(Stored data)
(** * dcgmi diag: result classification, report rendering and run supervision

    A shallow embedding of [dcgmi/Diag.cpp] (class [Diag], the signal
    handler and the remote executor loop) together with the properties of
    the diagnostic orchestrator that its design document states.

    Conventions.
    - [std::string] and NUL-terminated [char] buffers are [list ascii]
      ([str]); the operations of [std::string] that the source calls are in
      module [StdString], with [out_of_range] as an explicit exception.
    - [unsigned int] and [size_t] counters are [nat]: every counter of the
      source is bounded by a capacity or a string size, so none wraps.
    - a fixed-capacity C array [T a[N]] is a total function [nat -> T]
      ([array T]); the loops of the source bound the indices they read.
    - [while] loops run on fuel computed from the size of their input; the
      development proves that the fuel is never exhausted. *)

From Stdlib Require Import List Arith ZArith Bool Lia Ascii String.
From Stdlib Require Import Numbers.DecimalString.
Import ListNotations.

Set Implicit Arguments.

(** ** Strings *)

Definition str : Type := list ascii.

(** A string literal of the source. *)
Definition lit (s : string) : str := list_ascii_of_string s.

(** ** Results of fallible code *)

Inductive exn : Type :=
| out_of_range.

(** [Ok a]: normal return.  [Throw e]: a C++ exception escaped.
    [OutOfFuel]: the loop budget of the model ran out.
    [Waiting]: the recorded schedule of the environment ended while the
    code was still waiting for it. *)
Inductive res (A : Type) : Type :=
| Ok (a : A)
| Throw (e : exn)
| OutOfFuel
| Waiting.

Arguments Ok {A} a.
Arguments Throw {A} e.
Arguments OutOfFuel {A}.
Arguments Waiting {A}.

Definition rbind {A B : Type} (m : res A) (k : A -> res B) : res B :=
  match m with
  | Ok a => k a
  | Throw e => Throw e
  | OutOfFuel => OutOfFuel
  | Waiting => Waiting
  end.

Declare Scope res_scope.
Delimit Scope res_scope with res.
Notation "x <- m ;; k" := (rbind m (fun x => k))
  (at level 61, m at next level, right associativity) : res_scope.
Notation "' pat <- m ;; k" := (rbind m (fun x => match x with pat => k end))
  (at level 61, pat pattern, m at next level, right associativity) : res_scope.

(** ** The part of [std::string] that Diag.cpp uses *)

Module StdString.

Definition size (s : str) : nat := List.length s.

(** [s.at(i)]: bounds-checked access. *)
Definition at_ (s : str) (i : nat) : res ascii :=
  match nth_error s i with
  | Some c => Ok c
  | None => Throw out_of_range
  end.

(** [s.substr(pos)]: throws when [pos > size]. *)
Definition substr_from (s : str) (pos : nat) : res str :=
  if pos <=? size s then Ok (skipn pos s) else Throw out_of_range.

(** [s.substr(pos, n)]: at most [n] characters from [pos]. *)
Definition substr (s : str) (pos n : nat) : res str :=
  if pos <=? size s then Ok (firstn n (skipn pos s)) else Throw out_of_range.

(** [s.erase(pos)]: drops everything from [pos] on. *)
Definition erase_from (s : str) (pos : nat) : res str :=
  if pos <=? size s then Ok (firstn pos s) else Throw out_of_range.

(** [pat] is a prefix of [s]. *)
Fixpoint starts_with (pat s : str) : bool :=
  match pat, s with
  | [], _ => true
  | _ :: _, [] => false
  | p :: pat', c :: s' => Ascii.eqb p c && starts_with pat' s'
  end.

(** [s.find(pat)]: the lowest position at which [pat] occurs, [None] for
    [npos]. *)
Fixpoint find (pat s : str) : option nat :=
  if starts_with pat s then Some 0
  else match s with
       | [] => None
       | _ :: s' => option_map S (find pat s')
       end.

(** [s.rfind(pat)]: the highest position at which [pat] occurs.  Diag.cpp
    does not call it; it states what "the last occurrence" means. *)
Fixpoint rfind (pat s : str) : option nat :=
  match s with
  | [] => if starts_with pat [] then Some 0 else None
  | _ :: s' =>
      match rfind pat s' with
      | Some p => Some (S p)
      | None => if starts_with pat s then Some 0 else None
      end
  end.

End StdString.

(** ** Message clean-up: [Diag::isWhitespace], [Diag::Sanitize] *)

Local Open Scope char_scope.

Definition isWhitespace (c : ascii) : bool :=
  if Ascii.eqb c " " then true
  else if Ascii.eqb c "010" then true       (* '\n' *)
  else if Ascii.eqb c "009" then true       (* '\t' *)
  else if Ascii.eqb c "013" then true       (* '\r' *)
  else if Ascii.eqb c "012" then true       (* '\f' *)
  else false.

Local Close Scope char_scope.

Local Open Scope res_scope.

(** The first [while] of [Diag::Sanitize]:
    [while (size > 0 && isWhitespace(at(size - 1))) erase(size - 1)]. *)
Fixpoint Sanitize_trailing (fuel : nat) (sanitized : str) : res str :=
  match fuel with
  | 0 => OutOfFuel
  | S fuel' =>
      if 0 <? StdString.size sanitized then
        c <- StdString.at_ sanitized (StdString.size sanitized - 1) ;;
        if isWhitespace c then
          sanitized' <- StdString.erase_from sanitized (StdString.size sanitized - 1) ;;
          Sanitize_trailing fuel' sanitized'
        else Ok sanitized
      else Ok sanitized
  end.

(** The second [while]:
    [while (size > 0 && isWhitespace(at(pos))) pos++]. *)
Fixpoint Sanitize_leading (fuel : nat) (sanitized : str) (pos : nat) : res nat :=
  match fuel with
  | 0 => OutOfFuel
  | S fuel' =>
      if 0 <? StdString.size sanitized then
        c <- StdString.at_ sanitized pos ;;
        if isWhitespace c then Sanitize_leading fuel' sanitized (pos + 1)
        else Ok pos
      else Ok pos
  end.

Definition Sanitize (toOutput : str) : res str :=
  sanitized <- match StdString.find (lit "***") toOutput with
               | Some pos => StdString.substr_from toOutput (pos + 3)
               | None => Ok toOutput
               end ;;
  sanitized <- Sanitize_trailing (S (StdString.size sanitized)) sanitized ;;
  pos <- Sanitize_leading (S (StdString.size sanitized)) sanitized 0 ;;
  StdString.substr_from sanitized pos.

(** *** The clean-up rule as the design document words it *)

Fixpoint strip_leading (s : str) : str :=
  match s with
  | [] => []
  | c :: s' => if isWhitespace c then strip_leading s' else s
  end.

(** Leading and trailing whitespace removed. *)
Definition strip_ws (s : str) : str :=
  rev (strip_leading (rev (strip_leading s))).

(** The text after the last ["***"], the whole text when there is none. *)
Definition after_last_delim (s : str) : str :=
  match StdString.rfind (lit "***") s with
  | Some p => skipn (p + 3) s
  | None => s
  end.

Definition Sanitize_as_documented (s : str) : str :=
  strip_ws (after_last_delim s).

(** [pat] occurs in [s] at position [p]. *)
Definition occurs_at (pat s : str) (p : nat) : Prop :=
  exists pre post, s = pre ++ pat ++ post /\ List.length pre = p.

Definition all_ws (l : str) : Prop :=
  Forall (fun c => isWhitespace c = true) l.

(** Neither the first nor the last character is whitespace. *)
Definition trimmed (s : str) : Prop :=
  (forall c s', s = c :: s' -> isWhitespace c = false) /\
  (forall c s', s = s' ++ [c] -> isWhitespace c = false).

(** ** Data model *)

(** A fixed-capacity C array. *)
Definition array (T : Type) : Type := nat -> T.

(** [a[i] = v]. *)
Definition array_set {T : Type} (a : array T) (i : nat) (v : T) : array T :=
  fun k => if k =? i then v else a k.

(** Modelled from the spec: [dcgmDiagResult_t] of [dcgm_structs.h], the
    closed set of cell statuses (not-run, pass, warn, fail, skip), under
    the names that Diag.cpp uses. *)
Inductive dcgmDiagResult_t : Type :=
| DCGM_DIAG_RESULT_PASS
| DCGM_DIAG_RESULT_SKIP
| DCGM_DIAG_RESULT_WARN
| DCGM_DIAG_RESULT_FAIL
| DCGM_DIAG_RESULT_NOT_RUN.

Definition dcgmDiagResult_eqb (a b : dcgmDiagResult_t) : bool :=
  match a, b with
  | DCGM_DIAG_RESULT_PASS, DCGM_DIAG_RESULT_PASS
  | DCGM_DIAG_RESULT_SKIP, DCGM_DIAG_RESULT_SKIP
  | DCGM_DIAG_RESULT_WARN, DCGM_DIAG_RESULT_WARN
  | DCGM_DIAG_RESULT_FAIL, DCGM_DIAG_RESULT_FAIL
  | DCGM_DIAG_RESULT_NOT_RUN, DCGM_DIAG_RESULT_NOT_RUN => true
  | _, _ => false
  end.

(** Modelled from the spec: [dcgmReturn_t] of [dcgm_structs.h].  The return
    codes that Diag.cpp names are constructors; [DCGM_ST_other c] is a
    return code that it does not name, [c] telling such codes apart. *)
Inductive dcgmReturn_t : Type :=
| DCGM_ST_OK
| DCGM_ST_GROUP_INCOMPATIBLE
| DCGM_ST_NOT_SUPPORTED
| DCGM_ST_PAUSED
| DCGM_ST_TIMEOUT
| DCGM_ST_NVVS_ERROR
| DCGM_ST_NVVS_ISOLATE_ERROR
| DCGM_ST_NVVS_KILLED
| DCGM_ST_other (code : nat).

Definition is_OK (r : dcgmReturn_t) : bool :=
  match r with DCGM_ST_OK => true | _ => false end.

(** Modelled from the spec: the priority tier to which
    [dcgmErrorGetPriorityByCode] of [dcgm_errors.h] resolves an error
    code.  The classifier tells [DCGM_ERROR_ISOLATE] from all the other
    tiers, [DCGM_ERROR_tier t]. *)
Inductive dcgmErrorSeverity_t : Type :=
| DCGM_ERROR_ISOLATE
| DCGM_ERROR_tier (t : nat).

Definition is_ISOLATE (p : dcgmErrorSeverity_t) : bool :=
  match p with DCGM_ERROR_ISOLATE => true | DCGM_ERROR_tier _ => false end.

_Work to complete_.
Reproduce all lines from the records above that include the word "Some".

_Response_.
  | Some c => Ok c
  if starts_with pat s then Some 0
  | [] => if starts_with pat [] then Some 0 else None
      | Some p => Some (S p)
      | None => if starts_with pat s then Some 0 else None
               | Some pos => StdString.substr_from toOutput (pos + 3)
  | Some p => skipn (p + 3) s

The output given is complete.